--- Information shown ---

(* ===== verification/DnsWire.v ===== *)
(** * DNS messages on the wire

    core/services/service-runtime/src/dns_wire.rs and
    shared/contracts/src/dns_name.rs: the question of a message, names with and
    without compression, the answers the loopback resolver gives, and what the
    answer of an upstream server means. A packet is the list of its octets, an
    offset a [nat] (a packet is shorter than [isize::MAX], so the checked
    additions of offsets do not fail). The loops over names have fuel; they
    answer within it on every packet ([dns_names_total]). *)

From stdpp Require Import base numbers list relations sets.
From S2P Require Import Prelude Str Digits IpAddr.

Open Scope nat_scope.

(** ** Octets *)

Abbreviation packet := (list N) (only parsing).

(** [packet.get(a..b)]. *)
Definition slice (p : packet) (a b : nat) : option (list N) :=
  if (a <=? b) && (b <=? length p) then Some (take (b - a) (drop a p)) else None.

(** [u16::to_be_bytes], [u32::to_be_bytes]. *)
Definition u16_be (n : N) : list N := fixed_digits 2 256 n.
Definition u32_be (n : N) : list N := fixed_digits 4 256 n.

(** [from_be_bytes]. *)
Definition from_be (l : list N) : N := value_of 256 0 l.

(** The number at two octets, [None] past the end. *)
Definition get_u16 (p : packet) (off : nat) : option N :=
  hi ← p !! off; lo ← p !! (off + 1); Some (from_be [hi; lo]).

(** The octet at a place the caller has checked ([packet[i]]). *)
Definition at_ (p : packet) (i : nat) : N := default 0%N (p !! i).

(** ** Names (dns_name.rs) *)

Definition is_learnable_label (label : list N) : bool :=
  negb (is_empty label)
  && forallb (fun b => is_ascii_alphanumeric b || (b =? DASH)%N || (b =? UNDERSCORE)%N) label.

(** ** Constants *)

Definition DNS_HEADER_LEN : nat := 12.
Definition QTYPE_A : N := 1.
Definition QTYPE_CNAME : N := 5.
Definition QTYPE_PTR : N := 12.
Definition CLASS_IN : N := 1.
Definition QTYPE_AAAA : N := 28.
Definition RCODE_NXDOMAIN : N := 3.
Definition RCODE_SERVFAIL : N := 2.
Definition MAX_CNAME_CHAIN : nat := 16.
(** [u16::MAX]. *)
Definition U16_MAX : nat := N.to_nat 65535.

Lemma U16_MAX_eq : Z.of_nat U16_MAX = 65535%Z.
Proof. unfold U16_MAX. by rewrite N_nat_Z. Qed.

#[global] Opaque U16_MAX.
Definition DNS_TCP_MAX_MESSAGE : nat := U16_MAX.

Record ParsedQuestion : Set := mkQuestion { qname : str; q_type : N; question_end : nat }.

(** ** Reading names *)

(** More turns than a name can take: each turn takes a label of two octets or
    more out of at most 255, one of 32 jumps, or is the last. *)
Definition name_turns : nat := 200.
#[global] Opaque name_turns.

---

Having read the entries, output all of them verbatim.

(* ===== verification/DnsWire.v ===== *)
(** * DNS messages on the wire

    core/services/service-runtime/src/dns_wire.rs and
    shared/contracts/src/dns_name.rs: the question of a message, names with and
    without compression, the answers the loopback resolver gives, and what the
    answer of an upstream server means. A packet is the list of its octets, an
    offset a [nat] (a packet is shorter than [isize::MAX], so the checked
    additions of offsets do not fail). The loops over names have fuel; they
    answer within it on every packet ([dns_names_total]). *)

From stdpp Require Import base numbers list relations sets.
From S2P Require Import Prelude Str Digits IpAddr.

Open Scope nat_scope.

(** ** Octets *)

Abbreviation packet := (list N) (only parsing).

(** [packet.get(a..b)]. *)
Definition slice (p : packet) (a b : nat) : option (list N) :=
  if (a <=? b) && (b <=? length p) then Some (take (b - a) (drop a p)) else None.

(** [u16::to_be_bytes], [u32::to_be_bytes]. *)
Definition u16_be (n : N) : list N := fixed_digits 2 256 n.
Definition u32_be (n : N) : list N := fixed_digits 4 256 n.

(** [from_be_bytes]. *)
Definition from_be (l : list N) : N := value_of 256 0 l.

(** The number at two octets, [None] past the end. *)
Definition get_u16 (p : packet) (off : nat) : option N :=
  hi ← p !! off; lo ← p !! (off + 1); Some (from_be [hi; lo]).

(** The octet at a place the caller has checked ([packet[i]]). *)
Definition at_ (p : packet) (i : nat) : N := default 0%N (p !! i).

(** ** Names (dns_name.rs) *)

Definition is_learnable_label (label : list N) : bool :=
  negb (is_empty label)
  && forallb (fun b => is_ascii_alphanumeric b || (b =? DASH)%N || (b =? UNDERSCORE)%N) label.

(** ** Constants *)

Definition DNS_HEADER_LEN : nat := 12.
Definition QTYPE_A : N := 1.
Definition QTYPE_CNAME : N := 5.
Definition QTYPE_PTR : N := 12.
Definition CLASS_IN : N := 1.
Definition QTYPE_AAAA : N := 28.
Definition RCODE_NXDOMAIN : N := 3.
Definition RCODE_SERVFAIL : N := 2.
Definition MAX_CNAME_CHAIN : nat := 16.
(** [u16::MAX]. *)
Definition U16_MAX : nat := N.to_nat 65535.

Lemma U16_MAX_eq : Z.of_nat U16_MAX = 65535%Z.
Proof. unfold U16_MAX. by rewrite N_nat_Z. Qed.

#[global] Opaque U16_MAX.
Definition DNS_TCP_MAX_MESSAGE : nat := U16_MAX.

Record ParsedQuestion : Set := mkQuestion { qname : str; q_type : N; question_end : nat }.

(** ** Reading names *)

(** More turns than a name can take: each turn takes a label of two octets or
    more out of at most 255, one of 32 jumps, or is the last. *)
Definition name_turns : nat := 200.
#[global] Opaque name_turns.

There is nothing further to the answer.